The key characters share in their alterity and summon the animalistic archetype of the stray, behaviorally and physiologically. Through long tracking shots, Epure frequently captures Maria roaming passageways, with purpose but never entirely at home in her surroundings. After six years working abroad, Isabela’s son Dan (Silviu Debu) returns home upon the news of her death; while interrogating the clerical mess with Maria, Dan confesses that he and his mother share a vestigial tail. 

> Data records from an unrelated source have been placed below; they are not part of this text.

(* ===== verification/EPollPoller.v ===== *)
(** * EPollPoller: [net::Poller], [net::EPollPoller] (net/poller)

    The poller keeps the channels it knows ([channels_], by descriptor) and tells
    the kernel which events to watch.  The kernel's side is an interface ([Epoll]):
    its state, what it watches, and the documented effect of [epoll_ctl].  The
    invariant [poller_wf] is the refinement: the kernel watches exactly the channels
    that are registered as added, each for its current events. *)
From S2P Require Import Prelude Timestamp Channel.

(** ** The kernel *)

Inductive epoll_op : Type := EPOLL_CTL_ADD | EPOLL_CTL_DEL | EPOLL_CTL_MOD.

Class Epoll : Type := {
  epoll : Type;
  epoll_create1 : epoll;
  interest : epoll → gmap Z (Z * Z);    (** descriptor to [data.ptr] and [events] *)
  can_watch : Z → Prop;                 (** open, and of a kind that can be watched *)
  epoll_ctl : epoll_op → Z → Z → Z → epoll → Z * epoll;
  epoll_create1_spec : interest epoll_create1 = ∅;
  epoll_ctl_add fd ch ev e : can_watch fd → interest e !! fd = None →
    (epoll_ctl EPOLL_CTL_ADD fd ch ev e).1 = 0 ∧
    interest (epoll_ctl EPOLL_CTL_ADD fd ch ev e).2 = <[fd := (ch, ev)]> (interest e);
  epoll_ctl_mod fd ch ev e x : interest e !! fd = Some x →
    (epoll_ctl EPOLL_CTL_MOD fd ch ev e).1 = 0 ∧
    interest (epoll_ctl EPOLL_CTL_MOD fd ch ev e).2 = <[fd := (ch, ev)]> (interest e);
  epoll_ctl_del fd ch ev e x : interest e !! fd = Some x →
    (epoll_ctl EPOLL_CTL_DEL fd ch ev e).1 = 0 ∧
    interest (epoll_ctl EPOLL_CTL_DEL fd ch ev e).2 = delete fd (interest e)
}.
(** The functors that arrive with the quit are called. *)
Lemma loop_quits_witness :
  wp (loop (λ _ _, true) record (λ _ _, mret tt) 1 2 ([idle [5; 6] false; idle [] false] ++ idle [7; 8] true :: []))
    (λ _ w', iteration_ (recorded_loop w') = 3 ∧ looping_ (recorded_loop w') = false ∧ [7; 8] ⊆ called w')
    (mkRecorded example_loop []).
Proof.
  eapply wp_mono.
  - apply (loop_quits (F := Z) (W := recorded) (λ _ _, true) record (λ _ _, mret tt) (λ _, True) (λ _, False)
             (λ _ _ _ _, I) record_benign (λ _ HF, False_ind _ HF)
             1 2 [idle [5; 6] false; idle [] false] (idle [7; 8] true) [] (mkRecorded example_loop [])).
    + exact I.
    + reflexivity.
    + reflexivity.
    + reflexivity.
    + repeat constructor; intros ch Hch; by apply elem_of_nil in Hch.
    + intros w _. split; [exact I|]. intros ch Hch. by apply elem_of_nil in Hch.
    + reflexivity.
    + reflexivity.
  - cbv beta. intros _ w' (_ & Hl & Hi & w1 & w2 & (w3 & Hrun & ->) & -> & fs & [k Hk] & _). split_and!; [exact Hi|exact Hl|].
    cbn. rewrite (record_all _ _ _ Hrun), Hk. intros f Hf. cbn [arrived idle] in *. rewrite !elem_of_app. tauto.
Defined.

Lemma quit_before_loop_lost_witness :
  (on_loop (quit 2) ;; loop (λ _ _, true) (λ _, mret tt) (λ _ _, mret tt) 1 2 [idle [5] false; idle [] false])
    example_loop = Fault OutOfFuel.
Proof.
  apply (quit_before_loop_lost (F := Z) (W := EventLoop Z) (λ _ _, true) (λ _, mret tt) (λ _ _, mret tt) (λ _, True) (λ _, False)
           (λ _ _ _ _, I) (λ _, idle_benign) (λ _ HF, False_ind _ HF)
           1 2 [idle [5] false; idle [] false] example_loop).
  - exact I.
  - reflexivity.
  - reflexivity.
  - reflexivity.
  - reflexivity.
  - repeat constructor; intros ch Hch; by apply elem_of_nil in Hch.
Defined.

Epure takes inspiration from the strigoi of Romanian folklore, a spectral creature neither living nor dead. Seeking a conscious departure from the contemporary cinematic traditions of his home country – cultivated by the likes of Cristi Puiu and Corneliu Porumboiu – he “questions realism and its artificiality through soft ruptures.” Whether it’s the absurdist language used in conversation between two physiotherapy patients, or tenants squabbling over plumbing repairs co-signed by “He-of-the-Great-Event,” these pockets of perception unveil this unusual world. “I wanted Maria to have this impression that something is happening, but she’s not part of it – everybody else is in some kind of an agreement or conspiracy.”

“There is this paradoxical element of being both a witness and a participant,” adds Epure. Just like Maria, “a medium [through which] Isabela somehow permeates,” it’s these binaries that the viewer of “Don’t Let Me Die” is invited to negotiate.